Europe blamed the Black Death on the wrath of God, who was furious over the alleged impiety of His people. The mentally ill used to be incarcerated alongside criminals, their characters indistinguishable. Even lately, the AIDS epidemic of the 1980s seemed only to punish those considered perverse. Consider how we inquire after cancer: did they smoke? Did they eat processed foods? Did they stay too long in the sun? What was their lifestyle like that earned them a terminal illness?

Disease is an unquestionable evil, but why are we so quick to point to its host as having responsibility for it? When disease becomes a moral choice, the pure among us become immortal. The myth that bad things only happen to bad people convinces us that if only we maintain our righteousness, we will be spared. Righteousness only as a veneer, of course, as compassion for the ill could only ever be a supererogatory act. Far simpler to pillory the sick and use the blind luck of our good health as evidence of our sanctity.

everything-in-your-life-is-a-reflection-of-a-choice-you-have-made-if-you-want-a-different-

A meritocracy of health. God, I hate memes.

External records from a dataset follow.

(** * hector_timeit::Timer — a shallow embedding of [src/timer.hpp]

    The timer measures wall and CPU/thread time of a code section with
    two back-to-back clock readings on each side of the section, keeps
    the accumulated time of the current run and the history of the
    committed runs, and prints statistics over the runs.

    Conventions of the embedding:
    - a C++ [long] (64 bits on the supported platforms) is a [Z] and
      every arithmetic operation on it goes through [Long.wrap];
    - a clock reading is an argument of the operation that takes it
      (records [StartClock] and [StopClock]); a failed [clock_gettime]
      is the reading [None];
    - [assert] aborts the program unless the build defines [NDEBUG]:
      operations that contain one return an [outcome];
    - a [double] is an IEEE 754 binary64 value, [spec_float] with
      precision 53 and maximal exponent 1024. *)

From Stdlib Require Import ZArith List String Ascii Bool Lia.
From Stdlib Require Import Floats.SpecFloat.
From Stdlib Require Import DecimalString.
Import ListNotations.
Local Open Scope Z_scope.

(* ===================================================================== *)
(** ** 64-bit signed arithmetic *)
(* ===================================================================== *)

Module Long.

Definition two63 : Z := 9223372036854775808.
Definition two64 : Z := 18446744073709551616.

(** [INT64_MIN] and [INT64_MAX]. *)
Definition min : Z := - two63.
Definition max : Z := two63 - 1.

(** Two's complement reduction into [[min, max]]. *)
Definition wrap (z : Z) : Z := (z + two63) mod two64 - two63.

Definition add (a b : Z) : Z := wrap (a + b).
Definition sub (a b : Z) : Z := wrap (a - b).
Definition mul (a b : Z) : Z := wrap (a * b).
(** C++ integer division truncates toward zero. *)
Definition div (a b : Z) : Z := wrap (Z.quot a b).

(** The value is representable: the operation that produced it did
    not overflow. *)
Definition fits (z : Z) : Prop := min <= z <= max.

End Long.

(** [size_t]: 64 bits, unsigned, defined wrap-around. *)
Module SizeT.

Definition wrap (z : Z) : Z := z mod Long.two64.
Definition add (a b : Z) : Z := wrap (a + b).
Definition sub (a b : Z) : Z := wrap (a - b).

End SizeT.

(* ===================================================================== *)
(** ** Assertions *)
(* ===================================================================== *)

(** The result of a member function that contains an [assert]. *)
Inductive outcome (A : Type) : Type :=
| Done (a : A)
| Aborted.
Arguments Done {A} a.
Arguments Aborted {A}.

Definition bind {A B : Type} (c : outcome A) (k : A -> outcome B) : outcome B :=
  match c with
  | Done a => k a
  | Aborted => Aborted
  end.

Notation "x <- c ;; k" := (bind c (fun x => k))
  (at level 61, c at next level, right associativity).
Notation "' p <- c ;; k" := (bind c (fun x => let 'p := x in k))
  (at level 61, p pattern, c at next level, right associativity).
(** The segment-boundary test, in words: [path] is [prefix] followed by
    nothing or by something that starts with a slash. *)
Lemma isPathPrefix_spec (path prefix : string) :
  isPathPrefix path prefix = true <->
  exists tail, path = prefix +:+ tail /\ (tail = "" \/ exists t, tail = String "/" t).
Proof.
  unfold isPathPrefix. rewrite andb_true_iff, orb_true_iff. split.
  - intros [Hs Hb]. destruct (startsWith_inv _ _ Hs) as [tail ->].
    exists tail. split; [done|]. destruct Hb as [Hl|Hsl].
    + left. apply Nat.eqb_eq in Hl. rewrite string_length_app in Hl.
      destruct tail; [done | simpl in Hl; lia].
    + right. by apply isSlashAt_app in Hsl.
  - intros (tail & -> & Ht). split; [apply startsWith_app|].
    destruct Ht as [->|Ht].
    + left. apply Nat.eqb_eq. rewrite string_length_app. simpl. lia.
    + right. by apply isSlashAt_app.
Qed.

Lemma isPathPrefix_rest (path prefix : string) :
  isPathPrefix path prefix = true ->
  path = prefix +:+ slice path (String.length prefix) /\
  Chains.well_formed (slice path (String.length prefix)).
Proof.
  intros H. apply isPathPrefix_spec in H as (tail & -> & Ht).
  rewrite slice_app. done.
Qed.

Lemma well_formed_cases (path : string) :
  Chains.well_formed path <->
  truthy path = false \/ startsWith path "/" = true.
Proof.
  unfold Chains.well_formed. split.
  - intros [->|[t ->]]; [by left | by right].
  - intros [H|H].
    + left. by destruct path.
    + right. destruct path as [|c t]; [done|].
      change (Ascii.eqb "/" c && startsWith t "" = true) in H.
      apply andb_true_iff in H as [Hc _]. apply Ascii.eqb_eq in Hc as <-.
      by exists t.
Qed.

End strings.

(** ** The single-node matcher *)

Section single_node.

Import Utils RouteMatch.

(** On a path with a leading slash the segment and the rest come from the
    pattern and the text after the slash. *)
Lemma match_segment_slash (this : RouteMatch.t) (remainder : string) :
  match_segment this (String "/" remainder) =
  match _matchPattern this with
  | PString pattern =>
      if testPathPrefix remainder pattern then
        Normal (Some pattern, slice remainder (String.length pattern))
      else Normal (None, "")
  | PRegExp exec =>
      match exec remainder with
      | Some matched =>
          if testPathPrefix remainder matched then
            Normal (Some matched, slice remainder (String.length matched))
          else Normal (None, "")
      | None => Normal (None, "")
      end
  end.
Proof.
  unfold match_segment. simpl. rewrite slice_zero.
  by destruct remainder.
Qed.

Lemma match_segment_empty (this : RouteMatch.t) :
  match_segment this "" = Normal (None, "").
Proof. done. Qed.

Lemma match_segment_throw (this : RouteMatch.t) (upperRest : string) :
  ~ Chains.well_formed upperRest ->
  match_segment this upperRest = Throw (ExpectingSlash upperRest).
Proof.
  intros H. unfold match_segment.
  destruct (truthy upperRest) eqn:Ht.
  - destruct (startsWith upperRest "/") eqn:Hs; [|done].
    exfalso. apply H, well_formed_cases. by right.
  - exfalso. apply H, well_formed_cases. by left.
Qed.

(** What is left after a segment is empty or starts with a slash. *)
Lemma match_segment_rest (this : RouteMatch.t) (upperRest : string) sr :
  match_segment this upperRest = Normal sr -> Chains.well_formed (snd sr).
Proof.
  destruct upperRest as [|c remainder].
  { intros [= <-]. by left. }
  destruct (decide (c = "/"%char)) as [->|Hc].
  - rewrite match_segment_slash.
    destruct (_matchPattern this) as [pattern|exec].
    + destruct (testPathPrefix remainder pattern) eqn:Hp; intros [= <-]; simpl.
      * by apply isPathPrefix_rest.
      * by left.
    + destruct (exec remainder) as [m|].
      * destruct (testPathPrefix remainder m) eqn:Hp; intros [= <-]; simpl.
        -- by apply isPathPrefix_rest.
        -- by left.
      * intros [= <-]. by left.
  - rewrite match_segment_throw; [done|].
    intros [?|[t [= ? ?]]]; congruence.
Qed.

Lemma _match_normal (this : RouteMatch.t) (upperRest : string) :
  Chains.well_formed upperRest ->
  exists r, RouteMatch._match this upperRest = Normal r.
Proof.
  intros Hwf. unfold RouteMatch._match.
  assert (exists sr, match_segment this upperRest = Normal sr) as [sr ->].
  { destruct Hwf as [->|[t ->]]; [by eexists|].
    rewrite match_segment_slash.
    destruct (_matchPattern this) as [pattern|exec].
    - destruct (testPathPrefix t pattern); by eexists.
    - destruct (exec t) as [m|]; [|by eexists].
      destruct (testPathPrefix t m); by eexists. }
  simpl. match goal with |- context [if ?b then _ else _] => destruct b end; by eexists.
Qed.

Lemma _match_rest (this : RouteMatch.t) (upperRest : string) r :
  RouteMatch._match this upperRest = Normal r -> Chains.well_formed (rest r).
Proof.
  unfold RouteMatch._match.
  destruct (match_segment this upperRest) as [sr|e] eqn:Hsr; simpl; [|done].
  apply match_segment_rest in Hsr.
  match goal with |- context [if ?b then _ else _] => destruct b end;
    by intros [= <-].
Qed.

End single_node.

(** ** The tree matcher *)

Section tree.

Import Utils RouteMatch Chains.

Lemma RouteMatch_ind_nested (P : RouteMatch.t -> Prop) :
  (forall name group id pattern allowExact children extension,
      match children with
      | Some cs => Forall P cs
      | None => True
      end ->
      P (RouteMatch.Build name group id pattern allowExact children extension)) ->
  forall routeMatch, P routeMatch.
Proof.
  intros step. fix IH 1. intros [name group id pattern allowExact children extension].
  apply step. destruct children as [cs|]; [|exact I].
  induction cs as [|c cs IHcs]; constructor; [apply IH | exact IHcs].
Qed.

Lemma _match_nil (path : string) : TreeMatch._match [] path = Normal None.
Proof. reflexivity. Qed.

Lemma _match_cons (routeMatch : RouteMatch.t) (siblings : list RouteMatch.t)
    (path : string) :
  TreeMatch._match (routeMatch :: siblings) path =
  r ← TreeMatch.visit routeMatch path;
  match r with
  | Some chain => Normal (Some chain)
  | None => TreeMatch._match siblings path
  end.
Proof. reflexivity. Qed.

Lemma visit_eq (routeMatch : RouteMatch.t) (path : string) :
  TreeMatch.visit routeMatch path =
  r ← RouteMatch._match routeMatch path;
  if negb (matched r) then Normal None
  else if exactlyMatched r then Normal (Some [entry_of routeMatch r true])
  else
    result ← TreeMatch._match (children_of routeMatch) (rest r);
    match result with
    | None => Normal None
    | Some chain => Normal (Some (entry_of routeMatch r false :: chain))
    end.
Proof.
  destruct routeMatch as [name group id pattern allowExact [cs|] extension]; reflexivity.
Qed.

Lemma Chain_nil (path : string) indexes chain : ~ Chain [] path indexes chain.
Proof. inversion 1; simplify_eq. Qed.

Lemma Chain_indexes children path indexes chain :
  Chain children path indexes chain -> exists i rest, indexes = i :: rest.
Proof. inversion 1; eauto. Qed.

Lemma Chain_skip routeMatch siblings path i indexes chain :
  Chain siblings path (i :: indexes) chain ->
  Chain (routeMatch :: siblings) path (S i :: indexes) chain.
Proof.
  inversion 1; subst.
  - by eapply Chain_exact.
  - by eapply Chain_step.
Qed.

Lemma Chain_later routeMatch siblings path i indexes chain :
  Chain (routeMatch :: siblings) path (S i :: indexes) chain ->
  Chain siblings path (i :: indexes) chain.
Proof.
  inversion 1; subst.
  - by eapply Chain_exact.
  - by eapply Chain_step.
Qed.

(** Going on with the siblings when no chain starts at the first child. *)
Lemma first_chain_skip routeMatch siblings path result :
  (forall indexes chain, ~ Chain (routeMatch :: siblings) path (0 :: indexes) chain) ->
  first_chain siblings path result ->
  first_chain (routeMatch :: siblings) path result.
Proof.
  intros Hnone. destruct result as [[chain|]|e]; simpl; [| |done].
  - intros (indexes & Hchain & Hmin).
    destruct (Chain_indexes _ _ _ _ Hchain) as (i & rest & ->).
    exists (S i :: rest). split; [by apply Chain_skip|].
    intros indexes' chain' Hchain'.
    destruct (Chain_indexes _ _ _ _ Hchain') as (j & rest' & ->).
    destruct j as [|j]; [by apply Hnone in Hchain'|].
    apply Chain_later in Hchain'. specialize (Hmin _ _ Hchain').
    simpl in *. destruct Hmin as [?|[? ?]]; [left; lia | right; split; [lia | done]].
  - intros Hno indexes chain Hchain.
    destruct (Chain_indexes _ _ _ _ Hchain) as (j & rest' & ->).
    destruct j as [|j]; [by apply Hnone in Hchain|].
    apply Chain_later in Hchain. by apply Hno in Hchain.
Qed.

Ltac same_result :=
  repeat match goal with
  | H : RouteMatch._match ?m ?p = Normal ?r,
    H' : RouteMatch._match ?m ?p = Normal ?r' |- _ =>
      rewrite H in H'; injection H' as <-
  end.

Where this demonization of illness is most prevalent is the disease that seems to be built on a long series of choices: addiction. It’s so immoral that it is literally a crime. Mitch Hedberg satirizes this mentality with his quip:

Alcoholism is a disease, but it’s the only one you can get yelled at for having. “Goddamn it, Otto, you’re an alcoholic!” “Goddamn it, Otto, you have lupus!”

One of those two doesn’t sound right.

Addiction is a reaction to trauma, neglect, and mental illness. Addiction is what happens when reality is so brutal that the body seeks any kind of escape from it. Addiction isn’t so much of an illness as it is the medication for when life is a sickness, and then through the obsession of escape it becomes a part of that sickness. Any sense of “choice” in the matter is illusory, any kind of “morality” illegitimate.

But people continue to yell at those whose lives have become diseased. Consider the top rated comment on a CBC article saying that in the first 8 months of 2017, the number of overdose deaths in BC had reached 1,013, compared to the entirety of 2016 which was 922:

I have a real hard time feeling sympathy for these people who have died. They knew fentanyl was out there. They knew that over doses were on the rise and out of control. There’s absolutely no way they didn’t know the risk that they were taking! Yet, they chose to anyways. So no. Finding sympathy is very hard for me.

1,013 human lives extinguished. That’s 1,013 families that have to deal with the grief and guilt of a loved one they will always wonder if they could have done more to save. Of course addicts know that there is Fentanyl in the streets. Some of them ask for it directly. The “risk” isn’t the point. The cure may be worse than the disease, but for many of them it’s the only option available, and some might see the risk of overdose as a potential escape from their sickness altogether. Can we truly judge those adrift at sea who drink saltwater rather than endure the agony of thirst?

But it’s fine. Sympathy is for the bleeding hearts. That could never happen to me because I am morally righteous. I am pure. I am better than them because I wasn’t raped, or abandoned, or abused, nor do I have voices in my head that only shut up when I shoot heroin into my veins. I get to tell myself that it’s my choices that make me noble. My fear of death, a bold reminder in the face of an addict, is well hidden behind the vitriol I espouse. But death cannot come for me. I am pristine. I am immortal.